Aiming to study the functionality of a commercially available VR headset, researchers from the University of Glasgow and the University of St Gallen have developed a method that uses facial expressions as an input mechanism for virtual and augmented reality applications.
In a press statement, the University of Glasgow says that the research highlights the potential for more accessible digital interaction, particularly for users with limited mobility.
The British university also adds that researchers have worked with 20 volunteers without disabilities, where it asked them to replicate 53 facial expressions recognised by the headset. Under this study, these expressions, known as Facial Action Units (FAUs) were used to animate avatars in virtual environments.
According to press statement, the University of Glasgow says that by holding the expression for three seconds on each attempt, each participant performed the FAUs three times. Later, they were asked to evaluate each one for ease of performance, comfort and execution. Later, the study found that seven FAUs could be consistently recognised by the headset while also being comfortable to perform.
As per press statement, British University says that around seven expressions were identified which include the opening the mouth, squinting the left and right eyes, puffing the left and right cheeks and pulling the corners of the mouth sideways.
“Some have suggested that VR is an inherently ableist technology because it often requires users to perform dextrous hand motions with controllers or make full-body movements which not everyone can perform comfortably. That means that, at the moment, there are barriers preventing widespread access to VR and AR experiences. With this study, we were keen to explore whether the functions of a commercially available VR headset could be adapted to help users accurately control software using only their face. The results are encouraging, and could help point to new ways of using technology not only for people living with disabilities but more widely too,” says Graham Wilson, School of Computing Science, University of Glasgow.
The university says that to test the real-world application of the findings, it developed a neural network model, which was capable of identifying the seven facial expressions with 97 pc accuracy. Later, they asked 10 additional non-disabled participants to complete two tasks using facial input alone.
According to the press statement the first task involved navigating and interacting with a VR gaming environment and later the second task involved the browsing of web pages in an AR setup, where participants performed the same tasks using standard handheld controllers to compare functionality.

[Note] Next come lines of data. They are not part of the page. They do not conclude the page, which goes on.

Lemma sizes_ok_vget (m : Model) (c : Z) :
  sizes_ok m -> 0 < vget (sizes_of m) c < 2 ^ 63.
Proof.
  intros [Hx [Hy Hz]]. unfold sizes_of, vget.
  destruct (c =? 0); [exact Hx |]. destruct (c =? 1); assumption.
Qed.

Lemma int_mul_bit (b x : Z) :
  b = 0 \/ b = 1 -> is_int x -> int_mul b x = b * x.
Proof.
  intros [-> | ->] Hx; unfold int_mul; rewrite ?Z.mul_0_l, ?Z.mul_1_l;
    [apply wrap64_0 | apply wrap64_id; exact Hx].
Qed.

Lemma corner_component (m : Model) (b0 b1 b2 c : Z) :
  sizes_ok m -> 0 <= c < 3 ->
  b0 = 0 \/ b0 = 1 -> b1 = 0 \/ b1 = 1 -> b2 = 0 \/ b2 = 1 ->
  vget (corner_of m (b0, b1, b2)) c
  = vget (b0, b1, b2) c * (vget (sizes_of m) c - 1).
Proof.
  intros [Hx [Hy Hz]] Hc B0 B1 B2.
  assert (E : c = 0 \/ c = 1 \/ c = 2) by lia.
  unfold corner_of, sizes_of. cbn [fst snd].
  destruct E as [-> | [-> | ->]]; cbn [vget Z.eqb Pos.eqb];
    unfold int_sub; rewrite wrap64_id by (unfold is_int; lia);
    apply int_mul_bit; try assumption; unfold is_int; lia.
Qed.

Lemma corner_is_int (m : Model) (b0 b1 b2 : Z) :
  sizes_ok m ->
  b0 = 0 \/ b0 = 1 -> b1 = 0 \/ b1 = 1 -> b2 = 0 \/ b2 = 1 ->
  is_int_vec (corner_of m (b0, b1, b2)).
Proof.
  intros Hs B0 B1 B2. unfold is_int_vec.
  rewrite !(corner_component m b0 b1 b2) by (assumption || lia).
  pose proof (sizes_ok_vget m 0 Hs). pose proof (sizes_ok_vget m 1 Hs).
  pose proof (sizes_ok_vget m 2 Hs).
  cbn [vget Z.eqb Pos.eqb] in *. unfold is_int.
  destruct B0 as [-> | ->], B1 as [-> | ->], B2 as [-> | ->]; lia.
Qed.

Lemma in_triples_bits (t : Z * Z * Z) :
  In t (triples (upto 2) (upto 2) (upto 2)) <->
  exists b0 b1 b2, t = (b0, b1, b2)
    /\ (b0 = 0 \/ b0 = 1) /\ (b1 = 0 \/ b1 = 1) /\ (b2 = 0 \/ b2 = 1).
Proof.
  change (triples (upto 2) (upto 2) (upto 2))
    with [(0,0,0); (0,0,1); (0,1,0); (0,1,1); (1,0,0); (1,0,1); (1,1,0); (1,1,1)].
  split.
  - intros H. cbn [In] in H.
    repeat (destruct H as [<- | H]; [do 3 eexists; split; [reflexivity | lia] |]).
    destruct H.
  - intros [b0 [b1 [b2 [-> [[-> | ->] [[-> | ->] [-> | ->]]]]]]]; cbn [In]; tauto.
Qed.

Lemma minCornerOf_value (mat : Matrix3x3) (m : Model) :
  is_uint8 mat -> Valid mat = true -> sizes_ok m ->
  minCornerOf mat m =
  (axis_corner (row_sign mat 0) (vget (sizes_of m) (row_col mat 0)),
   axis_corner (row_sign mat 1) (vget (sizes_of m) (row_col mat 1)),
   axis_corner (row_sign mat 2) (vget (sizes_of m) (row_col mat 2))).
Proof.
  intros Hm Vm Hs.
  destruct (valid_cols mat Hm Vm) as [[R0 [R1 R2]] [D01 [D02 D12]]].
  pose proof (row_sign_cases mat 0) as S0.
  pose proof (row_sign_cases mat 1) as S1.
  pose proof (row_sign_cases mat 2) as S2.
  rewrite minCornerOf_flat.
  set (c0 := row_col mat 0) in *. set (c1 := row_col mat 1) in *.
  set (c2 := row_col mat 2) in *.
  set (s0 := row_sign mat 0) in *. set (s1 := row_sign mat 1) in *.
  set (s2 := row_sign mat 2) in *.
  assert (Hf : forall b0 b1 b2,
             b0 = 0 \/ b0 = 1 -> b1 = 0 \/ b1 = 1 -> b2 = 0 \/ b2 = 1 ->
             MulVec mat (corner_of m (b0, b1, b2)) =
             (signed_component s0 c0 (corner_of m (b0, b1, b2)),
              signed_component s1 c1 (corner_of m (b0, b1, b2)),
              signed_component s2 c2 (corner_of m (b0, b1, b2)))).
  { intros b0 b1 b2 B0 B1 B2.
    apply MulVec_signed_permutation; try assumption.
    apply corner_is_int; assumption. }
  assert (Hle : forall s c p,
             s = 1 \/ s = -1 -> 0 <= c < 3 ->
             p = 0 \/ p = 1 ->
             axis_corner s (vget (sizes_of m) c)
             <= (if s =? 1 then p * (vget (sizes_of m) c - 1)
                 else int_neg (p * (vget (sizes_of m) c - 1)))).
  { intros s c p Hsg Hc Hp. pose proof (sizes_ok_vget m c Hs).
    unfold axis_corner.
    destruct Hsg as [-> | ->]; cbn [Z.eqb Pos.eqb]; destruct Hp as [-> | ->];
      rewrite ?int_neg_exact by lia; lia. }
  assert (Hbit : forall b0 b1 b2 c, 0 <= c < 3 ->
             b0 = 0 \/ b0 = 1 -> b1 = 0 \/ b1 = 1 -> b2 = 0 \/ b2 = 1 ->
             vget (b0, b1, b2) c = 0 \/ vget (b0, b1, b2) c = 1).
  { intros b0 b1 b2 c Hc B0 B1 B2. unfold vget.
    destruct (c =? 0); [exact B0 |]. destruct (c =? 1); assumption. }
  apply min_search_finds.
  - (* the corner that is mapped to the least point *)
    set (bit := fun a => if c0 =? a then neg_bit s0
                         else if c1 =? a then neg_bit s1 else neg_bit s2).
    assert (Bb : forall a, bit a = 0 \/ bit a = 1).
    { intros a. unfold bit, neg_bit.
      destruct (c0 =? a); [| destruct (c1 =? a)];
        match goal with |- context [if ?s =? 1 then _ else _] =>
          destruct (s =? 1) end; auto. }
    apply in_map_iff. exists (bit 0, bit 1, bit 2). split.
    + rewrite Hf by apply Bb.
      assert (Hrow : forall s c, s = 1 \/ s = -1 -> 0 <= c < 3 ->
                 vget (bit 0, bit 1, bit 2) c = neg_bit s ->
                 signed_component s c (corner_of m (bit 0, bit 1, bit 2))
                 = axis_corner s (vget (sizes_of m) c)).
      { intros s c Hsg Hc Hb. pose proof (sizes_ok_vget m c Hs).
        unfold signed_component.
        rewrite corner_component by (assumption || apply Bb).
        rewrite Hb. unfold neg_bit, axis_corner.
        destruct Hsg as [-> | ->]; cbn [Z.eqb Pos.eqb].
        - lia.
        - rewrite Z.mul_1_l. apply int_neg_exact. lia. }
      assert (V0 : vget (bit 0, bit 1, bit 2) c0 = neg_bit s0).
      { assert (E : c0 = 0 \/ c0 = 1 \/ c0 = 2) by lia.
        destruct E as [E | [E | E]]; rewrite E; cbn [vget Z.eqb Pos.eqb];
          unfold bit; rewrite E; reflexivity. }
      assert (V1 : vget (bit 0, bit 1, bit 2) c1 = neg_bit s1).
      { assert (E : c1 = 0 \/ c1 = 1 \/ c1 = 2) by lia.
        destruct E as [E | [E | E]]; rewrite E; cbn [vget Z.eqb Pos.eqb];
          unfold bit; rewrite <- E;
          rewrite (proj2 (Z.eqb_neq c0 c1) D01), Z.eqb_refl; reflexivity. }
      assert (V2 : vget (bit 0, bit 1, bit 2) c2 = neg_bit s2).
      { assert (E : c2 = 0 \/ c2 = 1 \/ c2 = 2) by lia.
        destruct E as [E | [E | E]]; rewrite E; cbn [vget Z.eqb Pos.eqb];
          unfold bit; rewrite <- E;
          rewrite (proj2 (Z.eqb_neq c0 c2) D02), (proj2 (Z.eqb_neq c1 c2) D12);
          reflexivity. }
      rewrite (Hrow s0 c0 S0 R0 V0), (Hrow s1 c1 S1 R1 V1), (Hrow s2 c2 S2 R2 V2).
      reflexivity.
    + apply in_triples_bits. do 3 eexists. split; [reflexivity |].
      split; [apply Bb |]. split; apply Bb.
  - intros q Hq. apply in_map_iff in Hq. destruct Hq as [t [<- Ht]].
    apply in_triples_bits in Ht.
    destruct Ht as [b0 [b1 [b2 [-> [B0 [B1 B2]]]]]].
    rewrite Hf by assumption. apply le3_spec.
    unfold signed_component. cbn [vget Z.eqb Pos.eqb].
    rewrite !corner_component by assumption.
    repeat split; apply Hle; try assumption; apply Hbit; assumption.
  - apply le3_spec. cbn [vget Z.eqb Pos.eqb]. unfold axis_corner, MaxInt64.
    pose proof (sizes_ok_vget m c0 Hs). pose proof (sizes_ok_vget m c1 Hs).
    pose proof (sizes_ok_vget m c2 Hs).
    repeat split;
      match goal with |- context [if ?s =? 1 then _ else _] =>
        destruct (s =? 1) end; lia.
Qed.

As a result, the participants reported that traditional controllers provided greater precision for gaming, but that facial expressions offered an effective, lower-effort alternative. The facial input was rated as straightforward and suitable for web browsing, with users indicating willingness to adopt the method in the future.
Additionally, the University of Glasgow noted that the potential applications of this technology extend beyond accessibility, including the usage of AR glasses while carrying items, cooking, or interacting with devices in public spaces without the need for hand-based controls.
The UK University says that this study is released ahead of the CHI 2025 conference in Yokohama, Japan, where it will explore whether commercially available VR headsets such as Meta’s Quest Pro can be adapted to enable users to navigate digital environments through facial movement alone.
“This is a relatively small study, based on data captured with the help of non-disabled people. However, it shows clearly that these seven specific facial movements are likely the most easily-recognised by off-the-shelf hardware, and translate well to two of the typical ways we might expect to use more traditional VR and AR input methods. That gives us a base to build on in future research. We plan to work with people with disabilities like motor impairments or muscular disorders in further studies to provide developers and XR platforms with new suggestions of how they can expand their palette of accessibility options, and help them break free of the constraints of hand and controller-based input,” says Mark McGill, Co-Author, School of Computing Science, University of Glasgow.